* _EXERCISE GOAL_: Within the records below is a range that opens at the line with "quiz_questions : list QuizQuestionInput" and closes at the line with "Record Review := mkReview". Return that range word for word, both ends included, and only that range.

* _INPUT DATA_:
☆ ☆ ☆ ☆ ☆
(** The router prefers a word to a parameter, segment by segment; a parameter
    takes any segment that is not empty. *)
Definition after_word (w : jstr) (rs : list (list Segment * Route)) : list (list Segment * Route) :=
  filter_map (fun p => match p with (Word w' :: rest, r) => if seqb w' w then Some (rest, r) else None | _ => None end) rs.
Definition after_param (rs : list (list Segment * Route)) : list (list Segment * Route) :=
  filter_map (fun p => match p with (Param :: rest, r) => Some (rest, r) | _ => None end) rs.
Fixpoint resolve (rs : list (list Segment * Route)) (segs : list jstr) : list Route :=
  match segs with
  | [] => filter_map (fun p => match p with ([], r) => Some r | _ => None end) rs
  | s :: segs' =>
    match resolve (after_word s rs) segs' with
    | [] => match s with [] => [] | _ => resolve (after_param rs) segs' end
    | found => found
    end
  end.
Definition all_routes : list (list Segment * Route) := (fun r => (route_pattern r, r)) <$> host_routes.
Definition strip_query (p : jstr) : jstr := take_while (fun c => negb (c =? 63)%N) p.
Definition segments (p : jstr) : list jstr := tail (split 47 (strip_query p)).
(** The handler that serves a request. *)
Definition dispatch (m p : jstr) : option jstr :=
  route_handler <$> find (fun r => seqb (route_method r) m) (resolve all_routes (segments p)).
☆ ☆ ☆ ☆ ☆
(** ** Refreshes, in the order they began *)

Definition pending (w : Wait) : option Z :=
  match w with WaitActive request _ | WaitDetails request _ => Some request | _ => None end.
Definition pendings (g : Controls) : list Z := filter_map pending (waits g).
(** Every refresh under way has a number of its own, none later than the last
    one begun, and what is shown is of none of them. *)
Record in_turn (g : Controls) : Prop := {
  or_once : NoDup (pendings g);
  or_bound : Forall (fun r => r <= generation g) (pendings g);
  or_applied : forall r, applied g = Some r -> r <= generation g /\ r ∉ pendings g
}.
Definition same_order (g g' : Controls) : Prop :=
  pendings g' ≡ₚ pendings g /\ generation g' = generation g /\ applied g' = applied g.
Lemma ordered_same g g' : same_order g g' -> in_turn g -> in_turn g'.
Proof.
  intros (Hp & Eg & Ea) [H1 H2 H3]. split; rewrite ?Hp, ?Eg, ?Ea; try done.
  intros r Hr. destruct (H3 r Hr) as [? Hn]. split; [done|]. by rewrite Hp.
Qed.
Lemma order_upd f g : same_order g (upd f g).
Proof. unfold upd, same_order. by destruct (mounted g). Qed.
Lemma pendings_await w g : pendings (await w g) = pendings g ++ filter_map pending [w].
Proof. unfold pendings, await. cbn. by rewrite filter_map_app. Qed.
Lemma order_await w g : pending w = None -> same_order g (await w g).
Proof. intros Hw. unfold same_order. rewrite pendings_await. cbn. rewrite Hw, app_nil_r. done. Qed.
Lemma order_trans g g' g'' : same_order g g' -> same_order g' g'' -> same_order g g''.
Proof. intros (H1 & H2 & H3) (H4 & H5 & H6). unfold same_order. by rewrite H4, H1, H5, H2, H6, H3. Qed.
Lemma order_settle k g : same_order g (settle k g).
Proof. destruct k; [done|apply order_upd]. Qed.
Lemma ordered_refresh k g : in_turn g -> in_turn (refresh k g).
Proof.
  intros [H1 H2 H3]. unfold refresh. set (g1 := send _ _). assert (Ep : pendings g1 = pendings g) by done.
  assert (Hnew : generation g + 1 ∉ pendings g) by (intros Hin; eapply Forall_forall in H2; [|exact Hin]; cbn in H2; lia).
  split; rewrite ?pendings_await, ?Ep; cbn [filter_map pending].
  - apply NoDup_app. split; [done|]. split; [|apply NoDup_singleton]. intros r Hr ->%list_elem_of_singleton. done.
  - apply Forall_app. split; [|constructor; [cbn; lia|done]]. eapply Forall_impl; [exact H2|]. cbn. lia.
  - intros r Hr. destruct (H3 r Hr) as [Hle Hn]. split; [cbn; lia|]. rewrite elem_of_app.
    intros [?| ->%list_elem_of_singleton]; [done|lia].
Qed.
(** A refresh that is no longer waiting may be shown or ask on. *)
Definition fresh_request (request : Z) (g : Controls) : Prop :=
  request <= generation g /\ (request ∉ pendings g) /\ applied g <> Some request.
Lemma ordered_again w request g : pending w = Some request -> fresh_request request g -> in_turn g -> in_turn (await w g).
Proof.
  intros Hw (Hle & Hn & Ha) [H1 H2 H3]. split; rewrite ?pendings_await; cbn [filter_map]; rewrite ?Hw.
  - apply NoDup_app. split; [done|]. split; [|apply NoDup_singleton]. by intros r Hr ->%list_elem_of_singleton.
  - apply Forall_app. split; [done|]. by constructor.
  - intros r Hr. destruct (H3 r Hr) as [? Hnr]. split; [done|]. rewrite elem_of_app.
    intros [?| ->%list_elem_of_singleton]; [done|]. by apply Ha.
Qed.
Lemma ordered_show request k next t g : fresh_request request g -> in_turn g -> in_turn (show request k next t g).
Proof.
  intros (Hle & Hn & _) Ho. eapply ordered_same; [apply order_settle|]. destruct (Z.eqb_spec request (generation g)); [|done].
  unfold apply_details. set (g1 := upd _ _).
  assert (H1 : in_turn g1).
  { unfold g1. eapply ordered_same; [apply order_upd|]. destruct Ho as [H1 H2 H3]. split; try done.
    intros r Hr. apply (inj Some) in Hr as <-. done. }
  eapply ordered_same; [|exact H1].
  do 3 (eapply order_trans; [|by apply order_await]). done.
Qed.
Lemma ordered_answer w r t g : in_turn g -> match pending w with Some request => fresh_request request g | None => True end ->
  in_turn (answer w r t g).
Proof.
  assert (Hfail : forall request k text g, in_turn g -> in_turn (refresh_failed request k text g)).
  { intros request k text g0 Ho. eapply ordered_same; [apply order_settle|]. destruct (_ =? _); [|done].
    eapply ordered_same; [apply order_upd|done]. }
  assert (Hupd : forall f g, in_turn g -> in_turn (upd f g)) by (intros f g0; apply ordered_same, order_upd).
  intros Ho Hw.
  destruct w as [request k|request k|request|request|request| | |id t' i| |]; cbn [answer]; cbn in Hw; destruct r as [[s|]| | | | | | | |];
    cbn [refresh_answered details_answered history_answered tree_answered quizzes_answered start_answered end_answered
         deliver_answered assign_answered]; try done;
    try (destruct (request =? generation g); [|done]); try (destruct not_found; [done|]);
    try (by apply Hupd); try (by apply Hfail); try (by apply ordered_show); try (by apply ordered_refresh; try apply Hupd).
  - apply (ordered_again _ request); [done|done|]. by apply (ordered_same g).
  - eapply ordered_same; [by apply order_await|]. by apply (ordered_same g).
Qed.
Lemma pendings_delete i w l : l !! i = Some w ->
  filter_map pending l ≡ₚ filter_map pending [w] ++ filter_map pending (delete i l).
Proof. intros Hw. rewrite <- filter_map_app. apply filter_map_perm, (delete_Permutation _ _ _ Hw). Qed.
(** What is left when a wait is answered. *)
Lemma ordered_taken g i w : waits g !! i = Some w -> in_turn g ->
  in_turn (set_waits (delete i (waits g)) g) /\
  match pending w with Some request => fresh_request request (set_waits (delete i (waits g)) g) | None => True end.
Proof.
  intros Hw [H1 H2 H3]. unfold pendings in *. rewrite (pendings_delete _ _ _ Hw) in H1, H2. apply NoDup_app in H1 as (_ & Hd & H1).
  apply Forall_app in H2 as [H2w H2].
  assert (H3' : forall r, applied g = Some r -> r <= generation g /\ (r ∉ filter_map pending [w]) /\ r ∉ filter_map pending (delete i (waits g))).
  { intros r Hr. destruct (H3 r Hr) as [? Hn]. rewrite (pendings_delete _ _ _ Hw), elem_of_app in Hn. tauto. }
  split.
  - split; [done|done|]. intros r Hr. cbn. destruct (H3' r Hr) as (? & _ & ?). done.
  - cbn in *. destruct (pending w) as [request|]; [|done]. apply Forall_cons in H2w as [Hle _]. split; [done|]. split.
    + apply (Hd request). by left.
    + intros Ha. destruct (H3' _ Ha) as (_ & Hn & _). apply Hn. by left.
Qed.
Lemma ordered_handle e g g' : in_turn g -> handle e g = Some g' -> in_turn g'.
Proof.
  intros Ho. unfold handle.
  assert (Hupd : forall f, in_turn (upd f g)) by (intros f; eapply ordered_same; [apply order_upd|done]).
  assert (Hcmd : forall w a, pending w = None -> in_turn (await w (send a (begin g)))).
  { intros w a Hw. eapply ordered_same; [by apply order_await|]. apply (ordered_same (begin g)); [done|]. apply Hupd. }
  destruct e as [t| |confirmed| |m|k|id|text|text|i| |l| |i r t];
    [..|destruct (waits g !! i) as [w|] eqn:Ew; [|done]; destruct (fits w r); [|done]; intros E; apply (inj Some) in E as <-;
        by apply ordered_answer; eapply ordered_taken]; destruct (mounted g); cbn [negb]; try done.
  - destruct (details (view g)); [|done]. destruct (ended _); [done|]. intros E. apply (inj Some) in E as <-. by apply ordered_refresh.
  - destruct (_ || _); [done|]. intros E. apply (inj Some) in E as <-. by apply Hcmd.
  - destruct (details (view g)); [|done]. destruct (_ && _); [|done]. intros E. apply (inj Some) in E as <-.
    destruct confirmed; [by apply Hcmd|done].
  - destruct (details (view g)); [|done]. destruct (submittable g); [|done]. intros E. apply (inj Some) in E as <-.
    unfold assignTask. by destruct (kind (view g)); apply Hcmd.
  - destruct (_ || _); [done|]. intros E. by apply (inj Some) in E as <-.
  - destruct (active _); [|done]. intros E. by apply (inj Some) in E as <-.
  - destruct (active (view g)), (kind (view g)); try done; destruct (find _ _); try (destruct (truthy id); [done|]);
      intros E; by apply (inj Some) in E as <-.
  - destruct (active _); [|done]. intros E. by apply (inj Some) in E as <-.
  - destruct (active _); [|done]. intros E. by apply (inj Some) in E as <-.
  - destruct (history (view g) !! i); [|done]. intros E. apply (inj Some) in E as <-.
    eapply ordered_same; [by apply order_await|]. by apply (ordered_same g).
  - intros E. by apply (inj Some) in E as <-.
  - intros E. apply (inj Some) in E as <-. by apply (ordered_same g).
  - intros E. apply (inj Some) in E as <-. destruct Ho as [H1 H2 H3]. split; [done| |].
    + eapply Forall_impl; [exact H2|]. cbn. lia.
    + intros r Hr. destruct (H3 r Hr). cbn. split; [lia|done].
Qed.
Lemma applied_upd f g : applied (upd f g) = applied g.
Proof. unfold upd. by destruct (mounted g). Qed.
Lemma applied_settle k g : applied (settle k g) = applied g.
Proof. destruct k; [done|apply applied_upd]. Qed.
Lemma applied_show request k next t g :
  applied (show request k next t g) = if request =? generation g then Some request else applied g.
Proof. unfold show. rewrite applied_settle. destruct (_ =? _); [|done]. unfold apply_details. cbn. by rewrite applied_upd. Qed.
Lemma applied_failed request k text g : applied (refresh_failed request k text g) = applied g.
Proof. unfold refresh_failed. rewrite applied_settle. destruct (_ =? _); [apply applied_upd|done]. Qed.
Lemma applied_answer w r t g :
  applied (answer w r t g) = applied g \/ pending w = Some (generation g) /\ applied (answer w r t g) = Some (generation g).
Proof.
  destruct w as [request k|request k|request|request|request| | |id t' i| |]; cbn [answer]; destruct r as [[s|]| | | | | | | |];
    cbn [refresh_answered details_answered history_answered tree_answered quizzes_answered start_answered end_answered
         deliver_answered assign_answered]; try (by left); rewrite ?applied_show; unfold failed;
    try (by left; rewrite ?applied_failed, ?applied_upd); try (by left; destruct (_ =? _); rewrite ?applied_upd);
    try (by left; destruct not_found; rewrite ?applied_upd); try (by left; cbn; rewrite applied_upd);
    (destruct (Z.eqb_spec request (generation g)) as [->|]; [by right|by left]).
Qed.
☆ ☆ ☆ ☆ ☆
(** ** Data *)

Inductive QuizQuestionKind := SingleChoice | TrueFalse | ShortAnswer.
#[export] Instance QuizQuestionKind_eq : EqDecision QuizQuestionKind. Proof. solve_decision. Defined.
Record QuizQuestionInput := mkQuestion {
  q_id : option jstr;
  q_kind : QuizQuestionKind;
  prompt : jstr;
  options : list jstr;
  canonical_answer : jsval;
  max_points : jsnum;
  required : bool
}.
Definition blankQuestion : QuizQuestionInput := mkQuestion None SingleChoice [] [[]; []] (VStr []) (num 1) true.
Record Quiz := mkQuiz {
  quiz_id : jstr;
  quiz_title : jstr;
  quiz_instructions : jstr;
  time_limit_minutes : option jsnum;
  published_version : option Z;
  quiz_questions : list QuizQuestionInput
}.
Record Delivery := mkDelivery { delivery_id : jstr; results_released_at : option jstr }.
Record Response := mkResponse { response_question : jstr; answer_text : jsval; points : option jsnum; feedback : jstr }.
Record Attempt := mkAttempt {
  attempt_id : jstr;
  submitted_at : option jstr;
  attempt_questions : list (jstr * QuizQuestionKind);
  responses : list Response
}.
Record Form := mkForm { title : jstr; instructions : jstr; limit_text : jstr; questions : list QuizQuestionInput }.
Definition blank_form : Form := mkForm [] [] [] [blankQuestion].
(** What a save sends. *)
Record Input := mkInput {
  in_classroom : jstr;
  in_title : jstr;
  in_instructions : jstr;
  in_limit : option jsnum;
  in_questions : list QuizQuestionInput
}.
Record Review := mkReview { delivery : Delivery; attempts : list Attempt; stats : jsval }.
☆ ☆ ☆ ☆ ☆
* _FINISHED EXERCISE_:
  quiz_questions : list QuizQuestionInput
}.
Record Delivery := mkDelivery { delivery_id : jstr; results_released_at : option jstr }.
Record Response := mkResponse { response_question : jstr; answer_text : jsval; points : option jsnum; feedback : jstr }.
Record Attempt := mkAttempt {
  attempt_id : jstr;
  submitted_at : option jstr;
  attempt_questions : list (jstr * QuizQuestionKind);
  responses : list Response
}.
Record Form := mkForm { title : jstr; instructions : jstr; limit_text : jstr; questions : list QuizQuestionInput }.
Definition blank_form : Form := mkForm [] [] [] [blankQuestion].
(** What a save sends. *)
Record Input := mkInput {
  in_classroom : jstr;
  in_title : jstr;
  in_instructions : jstr;
  in_limit : option jsnum;
  in_questions : list QuizQuestionInput
}.
Record Review := mkReview { delivery : Delivery; attempts : list Attempt; stats : jsval }.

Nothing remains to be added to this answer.